The first day’s hearing lasted about two hours during which the charges against the men were read. They included rape, sexual touching and corrupting minors since the children were allegedly sometimes forced to watch pornography or perform sex acts among themselves.

It is the first in a series of trials involving other former members of the now-closed school. Others implicated include two nuns who allegedly participated or knew about the abuses, as well as former directors and employees who are accused of knowing about the abuse but taking no action.

Jorge Bordón, an institute employee, was sentenced to 10 years in prison in 2018 in the case for rape, sexual touching and corrupting minors.

The case touches close to the Vatican, which is accused of having disregarded the warnings of alleged Italian victims of Corradi. He was singled out for similar abuses committed since the 1950s at the Provolo institute in Verona. His name appeared in a letter addressed to the pope in 2014 in which the Italian accusers mentioned several allegedly abusive priests who continued to exercise the ministry and said that Corradi and three other priests were in Argentina.

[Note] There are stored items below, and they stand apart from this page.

(* ===== verification/Control.v ===== *)
(** The control of the tracer thread between two of its steps: an event is
    handled one message, one timeout or one request at a time, and other threads
    run in between. *)

From S2P Require Import Prelude Monad Platform Types Worlds Strings Context Io Wire Tcp Beacon Handlers Invariant Thread.

Section Control_defs.
Context `{P : Platform}.

(** Where the thread is: waiting for an event, in one of the loops of
    [channel_handler], [timer_handler] and [receive], or at its end. *)
Inductive control :=
| Idle
| InChannel (ret : TracerState)
| InTimer
| InReceive (reader : BufReader)
| Ended.

Definition active (k : control) : Prop :=
  match k with Idle | Ended => False | _ => True end.

(** The part of [event_handler] up to the loop of the handler it calls. *)
Definition dispatch (token : Z) : M World control :=
  if token =? CHAN then mret (InChannel Normal)
  else if token =? TIMER then mret InTimer
  else if token =? CON_NEW then
    c ← gets ctx;
    (if bool_decide (connection c = None) then
       establish_connection;; in_ctx check_stop_udp_timer
     else mret tt);;
    mret Idle
  else if token =? CON_DATA then
    c ← gets ctx;
    sid ← unwrap (connection c);
    sid ← try_clone_unwrap sid;
    mret (InReceive (mkBuf sid []))
  else mret Idle.

Definition settled (st : TracerState) : control :=
  match st with Terminate => Ended | _ => Idle end.

(** One iteration of the loop the thread is in. *)
Definition advance (k : control) : M World control :=
  match k with
  | Idle | Ended => mret k
  | InChannel ret =>
      r ← channel_handler_body ret;
      mret (match r with inl ret => InChannel ret | inr st => settled st end)
  | InTimer =>
      r ← timer_handler_body tt;
      mret (match r with inl _ => InTimer | inr _ => Idle end)
  | InReceive reader =>
      r ← receive_body reader;
      mret (match r with inl reader => InReceive reader | inr _ => Idle end)
  end.

(** The thread left to itself. *)
Definition advances (x y : control * World) : Prop :=
  active x.1 /\ advance x.1 x.2 = Ret y.1 y.2.

(** The socket of a reader is there. *)
Definition control_ok (k : control) (w : World) : Prop :=
  match k with InReceive reader => is_Some (socks w !! br_sock reader) | _ => True end.

(** How many steps the thread has before it at most: one for each message, each
    expired timeout or each unread byte, and one to find that there are none. *)
Definition work (k : control) (w : World) : nat :=
  match k with
  | InChannel _ => S (length (queued w))
  | InTimer => S (timer_due (ctx_timer (ctx w)))
  | InReceive reader => S (reader_total reader w)
  | Idle | Ended => O
  end.

(** The bytes read ahead. *)
Definition ahead (k : control) : list u8 :=
  match k with InReceive reader => br_buf reader | _ => [] end.
End Control_defs.

Section lemmas.
Context {P : Platform} {TL : TimerLaws P} {HL : HashLaws P} {CL : ChannelLaws P}.

(** ** The steps are safe *)

Lemma dispatch_safe token w :
  Inv w -> wp (dispatch token) (fun k w' => Inv w' /\ keeps w w' /\ control_ok k w' /\ k <> Ended) Inv w.
Proof.
  intros Hw. unfold dispatch. repeat case_match; try (by apply wp_ret).
  - apply wp_bind, wp_gets, wp_bind.
    assert (safe keeps (if bool_decide (connection (ctx w) = None) then
       establish_connection;; in_ctx check_stop_udp_timer else mret tt)) as Hs.
    { pose proof establish_connection_safe. pose proof (safe_keeps _ (safe_frame0 _ stop_udp_safe)). safe_auto. }
    eapply wp_mono; [by apply Hs| |done]. intros ? w' []. by apply wp_ret.
  - apply wp_bind, wp_gets, wp_bind, wp_unwrap; [|done]. intros sid Hsid. apply wp_bind.
    assert (safe frame (try_clone_unwrap sid)) as Hs by (unfold try_clone_unwrap; safe_auto).
    eapply wp_mono; [apply (wp_and _ (fun _ w' => Inv w' /\ frame w w') (fun a _ => a = sid) Inv (fun _ => True)); [by apply Hs|]| |by intros ? []].
    + unfold try_clone_unwrap. apply wp_bind. eapply wp_mono; [by apply succeeds_safe| |done].
      by intros [] w' _.
    + intros s w' [[Hw' [Hf _]] ->]. apply wp_ret. split; [done|]. split; [by apply frame0_keeps|].
      split; [|done]. apply Hf. by apply inv_sock.
Qed.

Lemma advance_works k w :
  Inv w -> control_ok k w -> active k ->
  wp (advance k) (fun k' w' => Inv w' /\ keeps w w' /\ control_ok k' w' /\ (work k' w' < work k w)%nat) Inv w.
Proof.
  intros Hw Hk Hact. destruct k as [|ret| |br|]; try done; simpl.
  - apply wp_bind. eapply wp_mono; [by apply channel_handler_body_safe| |done].
    intros [r|st] w' (? & ? & ?); apply wp_ret; split_and!; try done; [simpl; lia|by destruct st|].
    destruct st; simpl; lia.
  - apply wp_bind. eapply wp_mono; [by apply timer_handler_body_safe| |done].
    intros [r|u] w' (? & ? & ?); apply wp_ret; split_and!; try done; simpl; lia.
  - apply wp_bind. eapply wp_mono; [by apply (receive_body_reads w br br w), reads_refl| |done].
    intros [br'|] w'.
    + intros [(? & ? & _ & ? & _) ?]. apply wp_ret. split; [done|]. split; [by apply frame0_keeps|].
      split; [done|simpl; lia].
    + intros [? ?]. apply wp_ret. split; [done|]. split; [by apply frame0_keeps|]. split; [done|simpl; lia].
Qed.

Lemma advance_safe k w :
  Inv w -> control_ok k w -> wp (advance k) (fun k' w' => Inv w' /\ keeps w w' /\ control_ok k' w') Inv w.
Proof.
  intros Hw Hk. assert (active k \/ advance k w = Ret k w) as [Hact|E] by (destruct k; simpl; auto).
  - eapply wp_mono; [by apply advance_works| |done]. by intros k' w' (? & ? & ? & _).
  - by eapply wp_eq.
Qed.

(** ** Whole events *)

Lemma advances_det x y z : advances x y -> advances x z -> y = z.
Proof. intros [_ H1] [_ H2]. rewrite H1 in H2. destruct y, z. simpl in *. congruence. Qed.

(** The thread stops in one state only. *)
Lemma advances_stop x y z :
  rtc advances x y -> nf advances y -> rtc advances x z -> nf advances z -> y = z.
Proof.
  intros Hy Hnf. revert z. induction Hy as [x|x x1 y Hx _ IH]; intros z Hz Hnfz.
  - destruct Hz as [|v v1 ? Hv _]; [done|]. destruct Hnf. by exists v1.
  - destruct Hz as [v|v v1 ? Hz1 Hz]; [destruct Hnfz; by exists x1|].
    rewrite (advances_det _ _ _ Hz1 Hx) in Hz. by apply IH.
Qed.

(** A loop whose iterations are steps of the thread. *)
Lemma loop_advances {A B} (K : A -> control) (F : B -> control) (body : A -> M World (A + B)) :
  (forall a, active (K a)) ->
  (forall a, advance (K a) = r ← body a; mret (match r with inl a' => K a' | inr b => F b end)) ->
  forall n a w,
  match loop n body a w with
  | Ret b w' => rtc advances (K a, w) (F b, w')
  | Panic w' => exists k w1, rtc advances (K a, w) (k, w1) /\ active k /\ advance k w1 = Panic w'
  | _ => True
  end.
Proof.
  intros Hact Hadv n. induction n as [|n IH]; intros a w; [done|]. cbn [loop]. unfold mbind at 1, M_bind at 1.
  pose proof (Hadv a) as Ha. apply (f_equal (fun m => m w)) in Ha. unfold mbind, M_bind in Ha.
  destruct (body a w) as [[a'|b] w1|w1| |]; try done.
  - assert (advances (K a, w) (K a', w1)) as Hstep by (split; [apply Hact|exact Ha]). specialize (IH a' w1).
    destruct (loop n body a' w1) as [b w2|w2| |]; [by eapply rtc_l| |done..].
    destruct IH as (k & w3 & Hk & ?). exists k, w3. split; [by eapply rtc_l|done].
  - apply rtc_once. split; [apply Hact|exact Ha].
  - exists (K a), w. split; [done|]. split; [apply Hact|exact Ha].
Qed.

Lemma settled_stop st (w : World) : nf advances (settled st, w).
Proof. intros [? [H _]]. by destruct st. Qed.

Lemma bind_outcome {A B} (m : M World A) (f : A -> M World B) w :
  (m ≫= f) w = match m w with Ret a w' => f a w' | Panic w' => Panic w' | Undef => Undef | Hang => Hang end.
Proof. unfold mbind, M_bind. by destruct (m w). Qed.

(** An event handled without interruption is the steps of its handler. *)
Lemma event_advances token w :
  match event_handler [token] w with
  | Ret r w' => exists k w1, dispatch token w = Ret k w1 /\ rtc advances (k, w1) (settled r, w')
  | Panic w' => dispatch token w = Panic w' \/
      exists k w1 k2 w2, dispatch token w = Ret k w1 /\ rtc advances (k, w1) (k2, w2) /\ active k2 /\
        advance k2 w2 = Panic w'
  | _ => True
  end.
Proof.
  unfold event_handler, dispatch. cbn [event_handler_from]. destruct (token =? CHAN).
  { rewrite bind_outcome. unfold channel_handler.
    pose proof (loop_advances InChannel settled channel_handler_body (fun _ => I) (fun _ => eq_refl)
      (S (length (queued w))) Normal w) as H.
    destruct (loop _ _ _ w) as [st w'|w'| |]; [|right|done..].
    - by destruct st; do 2 eexists.
    - destruct H as (k & w1 & Hk & ?). by exists (InChannel Normal), w, k, w1. }
  destruct (token =? TIMER).
  { rewrite bind_outcome. unfold timer_handler.
    pose proof (loop_advances (fun _ => InTimer) (fun _ => Idle) timer_handler_body (fun _ => I)) as H.
    specialize (H ltac:(by intros [])). specialize (H (S (timer_due (ctx_timer (ctx w)))) tt w).
    destruct (loop _ _ _ w) as [st w'|w'| |]; [by do 2 eexists|right|done..].
    destruct H as (k & w1 & Hk & ?). by exists InTimer, w, k, w1. }
  destruct (token =? CON_NEW).
  { rewrite !(bind_outcome (gets ctx)). unfold gets. cbv beta iota. rewrite !bind_outcome.
    match goal with |- context [(if ?b then ?x else ?y) w] => destruct ((if b then x else y) w) end;
      [by do 2 eexists|by left|done..]. }
  destruct (token =? CON_DATA); [|by do 2 eexists].
  rewrite bind_outcome. unfold receive, gets, mbind, M_bind.
  destruct (connection (ctx w)) as [sid|]; cbn [unwrap]; [|by left]. unfold mret, M_ret.
  destruct (try_clone_unwrap sid w) as [s w1|w1| |]; [|by left|done..]. unfold receive_loop.
  pose proof (loop_advances InReceive (fun _ => Idle) receive_body (fun _ => I) (fun _ => eq_refl)
    (S (reader_total (mkBuf s []) w1)) (mkBuf s []) w1) as H.
  destruct (loop _ _ _ w1) as [u w'|w'| |]; [by do 2 eexists|right|done..].
  destruct H as (k & w2 & Hk & ?). by exists (InReceive (mkBuf s [])), w1, k, w2.
Qed.

(** The two presentations of the thread agree. The steps of the thread are the event handlers: an event is handled to
    its end exactly when the thread, left to itself, stops -- in the same state
    of the world, and ended exactly when the handler says so; and no step of it
    hangs. *)
Lemma event_is_steps token w k' w' :
  Inv w -> ~ active k' ->
  (exists r, event_handler [token] w = Ret r w' /\ k' = settled r) <->
  (exists k w1, dispatch token w = Ret k w1 /\ rtc advances (k, w1) (k', w')).
Proof.
  intros Hw Hk'. assert (forall v, nf advances (k', v)) as Hnf by (intros v [? [? _]]; done).
  pose proof (event_advances token w) as Hev. pose proof (event_handler_safe [token] w Hw) as Hsafe. unfold wp in Hsafe.
  split.
  - intros (r & Hrun & ->). by rewrite Hrun in Hev.
  - intros (k & w1 & Hd & Hsteps). destruct (event_handler [token] w) as [r w2|w2| |]; try done.
    + destruct Hev as (k1 & w3 & Hd1 & Hsteps1). rewrite Hd in Hd1. injection Hd1 as <- <-.
      pose proof (advances_stop _ _ _ Hsteps (Hnf w') Hsteps1 (settled_stop _ _)) as E. injection E as -> ->.
      by exists r.
    + destruct Hev as [Hp|(k1 & w3 & k2 & w4 & Hd1 & Hsteps1 & Hact & Hp)]; [congruence|].
      rewrite Hd in Hd1. injection Hd1 as <- <-.
      assert (nf advances (k2, w4)) as Hnf2 by (intros [y [_ Hy]]; simpl in Hy; congruence).
      pose proof (advances_stop _ _ _ Hsteps (Hnf w') Hsteps1 Hnf2) as E. injection E as -> ->. done.
Qed.

(** Where a run goes that has come to its only end. *)
Definition settles (b : nat) (x : control * World) : Prop :=
  exists n k' w', (n <= b)%nat /\ nsteps advances n x (k', w') /\ Inv w' /\
    (active k' -> exists w2, advance k' w' = Panic w2) /\
    forall m y, nsteps advances m x y -> (m <= n)%nat /\ rtc advances y (k', w').

Lemma settles_stop b k w :
  Inv w -> (active k -> exists w2, advance k w = Panic w2) -> settles b (k, w).
Proof.
  intros Hw Hstop. exists 0%nat, k, w. split; [lia|]. split; [constructor|]. split; [done|]. split; [done|].
  intros m y Hm. inversion Hm as [|m' x' z y' [Hact Hadv] _]; subst; [done|].
  destruct (Hstop Hact) as [w2 E]. simpl in Hadv. congruence.
Qed.

Lemma settles_step b x x1 : advances x x1 -> settles b x1 -> settles (S b) x.
Proof.
  intros Hx (n & k' & w' & Hn & Hrun & Hw & Hend & Hall). exists (S n), k', w'. split; [lia|].
  split; [by econstructor|]. split; [done|]. split; [done|]. intros m y Hm.
  inversion Hm as [|m' x' z y' Hz Hrest]; subst.
  - split; [lia|]. eapply rtc_l; [exact Hx|]. by eapply rtc_nsteps_2.
  - rewrite (advances_det _ _ _ Hz Hx) in Hrest. destruct (Hall _ _ Hrest). split; [lia|done].
Qed.

(** C6: No handler keeps the thread busy for ever.  Left to itself the thread
    comes, after at most as many steps as there are queued messages, expired
    timeouts or unread bytes, and one more, to where it waits for the next
    event, ends, or panics; all its runs are part of this one. *)
Theorem thread_settles k w : Inv w -> control_ok k w -> settles (work k w) (k, w).
Proof.
  intros Hw Hk. remember (work k w) as b eqn:Hb. assert (work k w <= b)%nat as Hle by lia. clear Hb.
  revert k w Hw Hk Hle. induction b as [|b IH]; intros k w Hw Hk Hle.
  - apply settles_stop; [done|]. by destruct k; simpl in Hle; [|lia..|].
  - destruct k as [|ret| |br|] eqn:Ek; try by apply settles_stop.
    all: pose proof (advance_works k w Hw) as H; rewrite Ek in H; specialize (H Hk I); unfold wp in H.
    all: match type of H with match ?m with _ => _ end => destruct m as [k1 w1|w2| |] eqn:E end; try done.
    all: try (apply settles_stop; [done|by eexists]).
    all: destruct H as (Hw1 & _ & Hk1 & Hlt); apply (settles_step b _ (k1, w1)); [by split|apply IH; [done|done|simpl in *; lia]].
Qed.
End lemmas.

(** * Instances *)

(** Two messages take three steps at most. *)
Lemma thread_settles_witness :
  let w := busy_world [element cpu 0 9] [] [] [Payload (element mem 1 5); Payload (element cpu 2 3)] in
  work (InChannel Normal) w = 3%nat /\ settles 3 (InChannel Normal, w).
Proof.
  intros w. split; [reflexivity|]. apply (thread_settles (InChannel Normal) w); [|done].
  apply busy_inv; repeat (apply Forall_cons; split); try apply Forall_nil; vm_compute; done.
Defined.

The Verona diocese sanctioned four of the 24 defendants, but not Corradi. There was no criminal case because of the elapsed time.

Erica, the sister of a plaintiff who asked that her full name not be used, said the trial “gives me a lot of strength, because it could have never happened” because of the vulnerability of the children, who are poor and deaf or hard of hearing.

“I want to tell her that her word, which has been blocked by many social things, has a lot of value today. So much value that it could bring to justice people who were doing disastrous things for a long time,” she said.

On Tuesday, the trial was suspended until the following Wednesday, after an appeal from lawyers requested a psychiatric and psychological profile of Gómez, who faces stands accused of six crimes, be carried out.